PEABODY — Peabody Energy Corp. announced April 3 that it has emerged from a yearlong Chapter 11 reorganization after shedding more than $5 billion in debt. The world's largest private-sector coal producer returned to the NYSE on April 4 and emerges into a market that is finally starting to see some stabilization.
SEMPRA — Sempra Energy is poised to unlock "a mountain of cash" as the Cameron LNG export project nears fruition, a company executive told investors and analysts. "Our stock valuation is missing this point: Cash is coming. It's coming soon," Joe Householder, corporate group president of infrastructure businesses, said during Sempra's April 5 analyst day. Sempra maintained its timeline for Cameron LNG, which is under construction in Louisiana, and expected to have the first three liquefaction trains in service by the end of 2019.
NUKE SUBSIDY — Ohio lawmakers sponsored legislation that would provide subsidies for the state's at-risk nuclear generation. S.B. 128, officially introduced April 5 in the Ohio General Assembly by Sens. John Eklund and Frank LaRose, implements zero-emissions nuclear credits for in-state nuclear capacity within the PJM Interconnection market. Ohio Rep. Anthony DeVitis is reportedly sponsoring the House's version of the legislation, which is designed to compensate FirstEnergy Corp.'s 908-MW Davis-Besse and 1,268-MW Perry nuclear plants "for the clean, reliable and secure power they generate." FirstEnergy spokeswoman Jennifer Young said initial estimates indicate that the credits will bring in approximately $300 million each year, but independent power producers worry that the subsidies will distort the market.

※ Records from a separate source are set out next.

(* ===== verification/Index.v ===== *)
(** Secondary indexes, crates/engine/src/index.rs: key order and key encodings,
    the four stores (B-tree, hash, BRIN, GIN) and their maintenance and lookup
    operations.  An index refines a finite map from row ids to keys. *)

From S2P Require Import Prelude Utf8 Numeric Types Float BTree.
From stdpp Require Export gmap.
From Stdlib Require Import Sorted.

#[local] Open Scope Z_scope.

(** * Keys *)

Abbreviation RowId := Z (only parsing).

(** [numeric]; it is only called on numbers, the other arm is unreachable. *)
Definition numeric (v : Value) : Z :=
  match v with
  | Int i => i64_as_f64 i
  | Float f => f
  | Num n => to_f64 n
  | _ => 0
  end.

Definition type_rank (v : Value) : Z :=
  match v with
  | Bool _ => 0
  | Int _ => 1
  | Float _ => 2
  | Num _ => 2
  | Text _ => 3
  | Null => 4
  end.

(** [Ord] of [str] and of [bool]. *)
Definition str_cmp : str -> str -> comparison := list_cmp Z.compare.
Definition bool_cmp (a b : bool) : comparison := Z.compare (Z.b2z a) (Z.b2z b).

(** [IndexKey::cmp_value] *)
Definition cmp_value (a b : Value) : comparison :=
  match a, b with
  | Null, Null => Eq
  | Null, _ => Gt
  | _, Null => Lt
  | Int x, Int y => x ?= y
  | Bool x, Bool y => bool_cmp x y
  | Text x, Text y => str_cmp x y
  | Num x, Num y => bd_cmp x y
  | Int _, (Float _ | Num _) | Float _, (Int _ | Float _ | Num _) | Num _, (Int _ | Float _) =>
      default Eq (f64_partial_cmp (numeric a) (numeric b))
  | _, _ => type_rank a ?= type_rank b
  end.

(** [KeyVec]: the derived order of [Vec<IndexKey>]. *)
Definition key_cmp : list Value -> list Value -> comparison := list_cmp cmp_value.

(** The common part of [Float] and [Numeric] hash encodings. *)
Definition hash_f64 (f : Z) : str :=
  lit "i" ++ i64_display (f64_as_i64 f)
  ++ (if f64_has_fract f
      then lit "f" ++ (if is_nan f then lit "NaN"
                       else if is_infinite f then (if f64_neg f then lit "-inf" else lit "inf")
                       else f64_display f)
      else []).

Definition hash_value (v : Value) : str :=
  match v with
  | Null => lit "N|"
  | Int i => lit "i" ++ i64_display i
  | Float f => hash_f64 f
  | Num n => hash_f64 (to_f64 n)
  | Text t => lit "s" ++ t
  | Bool b => lit "b" ++ (if b then lit "1" else lit "0")
  end.

(** [hash_key] *)
Definition hash_key (values : list Value) : str := flat_map (fun v => hash_value v ++ lit "|") values.

Definition key_has_null (values : list Value) : bool := existsb is_null values.

(** ** GIN tokens *)

(** [push]: ends an element; an unquoted NULL is dropped. *)
Definition gin_push (cur : str) (was_quoted : bool) (out : list str) : list str :=
  if negb was_quoted && str_eqb (to_ascii_upper <$> cur) (lit "NULL") then out else out ++ [cur].

Fixpoint gin_scan (s cur : str) (quoted was_quoted escape : bool) (out : list str) : list str :=
  match s with
  | [] => gin_push cur was_quoted out
  | ch :: s =>
      if escape then gin_scan s (cur ++ [ch]) quoted was_quoted false out
      else if quoted then
        if ch =? 92 then gin_scan s cur quoted was_quoted true out
        else if ch =? 34 then gin_scan s cur false was_quoted escape out
        else gin_scan s (cur ++ [ch]) quoted was_quoted escape out
      else if ch =? 34 then gin_scan s cur true true escape out
      else if ch =? 44 then gin_scan s [] quoted false escape (gin_push cur was_quoted out)
      else gin_scan s (cur ++ [ch]) quoted was_quoted escape out
  end.
(** The fields that rows, indexes and storage accounting use; the schema
    metadata that only DDL reads (check and foreign keys, policies, owner,
    inheritance, statistics) is left out. *)
Record Table (Expr : Type) := mk_table {
  t_name : str;
  columns : list (Column Expr);
  rows : list (list Value);
  row_ids : list RowId;
  row_pos : gmap RowId Z;
  next_row_id : RowId;
  indexes : list (Index Expr);
  unique_constraints : list UniqueConstraint;
  storage_page_size : Z;
  storage_pages : list StoragePage;
  row_storage_pages : gmap RowId Z;
  row_storage_bytes : gmap RowId Z;
  vacuum_count : Z;
  compaction_count : Z;
  toast : ToastStore
}.
Arguments mk_table {Expr}.
Arguments t_name {Expr}.
Arguments columns {Expr}.
Arguments rows {Expr}.
Arguments row_ids {Expr}.
Arguments row_pos {Expr}.
Arguments next_row_id {Expr}.
Arguments indexes {Expr}.
Arguments unique_constraints {Expr}.
Arguments storage_page_size {Expr}.
Arguments storage_pages {Expr}.
Arguments row_storage_pages {Expr}.
Arguments row_storage_bytes {Expr}.
Arguments vacuum_count {Expr}.
Arguments compaction_count {Expr}.
Arguments toast {Expr}.

Section table.
(** Expressions and their evaluator ([executor::eval_expr]) are parameters:
    tables only hand them the column names and a row. *)
Context {Expr : Type} (eval_expr : Expr -> list str -> list Value -> result str Value).
Implicit Types (t : Table Expr) (idx : Index Expr).

Definition table_new (name : str) (cols : list (Column Expr)) : Table Expr :=
  mk_table name cols [] [] ∅ 0 [] [] DEFAULT_PAGE_SIZE [] ∅ ∅ 0 0 (mk_toast ∅ 0).

Definition column_names t : list str := col_name <$> columns t.

(** [Table::index_key]: [row[c]] panics out of range. *)
Definition index_key (names : list str) idx (row : list Value) : run (option (list Value)) :=
  match idx_expr idx with
  | Some e => Val (match eval_expr e names row with Ok v => Some [v] | Err _ => None end)
  | None => Some <$> mapM (fun c => expect (zget row c)) (idx_columns idx)
  end.

(** [Table::row_qualifies] *)
Definition row_qualifies (names : list str) idx (row : list Value) : bool :=
  match idx_predicate idx with
  | None => true
  | Some p => match eval_expr p names row with Ok v => is_true v | Err _ => false end
  end.

(** [Table::index_row] and [Table::unindex_row], for one index and for all. *)
Definition patch_index (f : Index Expr -> list Value -> RowId -> Index Expr) (names : list str)
    (row : list Value) (id : RowId) idx : run (Index Expr) :=
  if row_qualifies names idx row then
    key ← index_key names idx row;
    Val (match key with Some k => f idx k id | None => idx end)
  else Val idx.
Definition index_row (names : list str) (row : list Value) (id : RowId) (ixs : list (Index Expr)) : run (list (Index Expr)) :=
  mapM (patch_index index_insert names row id) ixs.
Definition unindex_row (names : list str) (row : list Value) (id : RowId) (ixs : list (Index Expr)) : run (list (Index Expr)) :=
  mapM (patch_index index_remove names row id) ixs.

VIRGINIA LEGISLATION — Lawmakers in Virginia on April 5 failed to override Gov. Terry McAuliffe's veto of legislation that would reinstate tax credits to incentivize in-state coal employment and production. The General Assembly, however, adopted the governor's recommendations to halt permitting for coal ash pond closures until more analysis is performed. Dominion Resources Inc. said it is prepared to provide the analysis required by the bill.
NORTHERN ACCESS — New York, shortly before midnight on April 7, denied National Fuel Gas Co. the water permits needed to complete a key pipeline project that would transport National Fuel's shale gas production to markets in New England and Canada. "What is perhaps the most troubling aspect of this decision is that the [New York State Department of Environmental Conservation] waited literally until the 11th hour to issue this denial, even though we had detailed discussions with NYS DEC staff over a 34-month period and undertook detailed engineering and environmental studies at the agency's request, to support the stream-crossing techniques that now form the basis of their denial," National Fuel CEO Ronald Tanski said in a statement.
IPP CONCERN — S&P Global Ratings warned in an April 5 report that cost-cutting initiatives at independent power producers could ultimately hurt longer-term growth prospects. S&P analysts highlighted strategic moves by Calpine Corp., Dynegy Inc. and NRG Energy Inc. as immediate defensive responses to the downturn in wholesale prices chipping away at the sector's bottom line. "We think these initiatives result in a classic agency problem between management, which has a long-term view on business prospects, and the activist shareholders, who are looking for immediate gratification and are likely to exit their investment over a shorter time period," S&P said.
S&P Global Ratings and S&P Global Market Intelligence are owned by S&P Global Inc.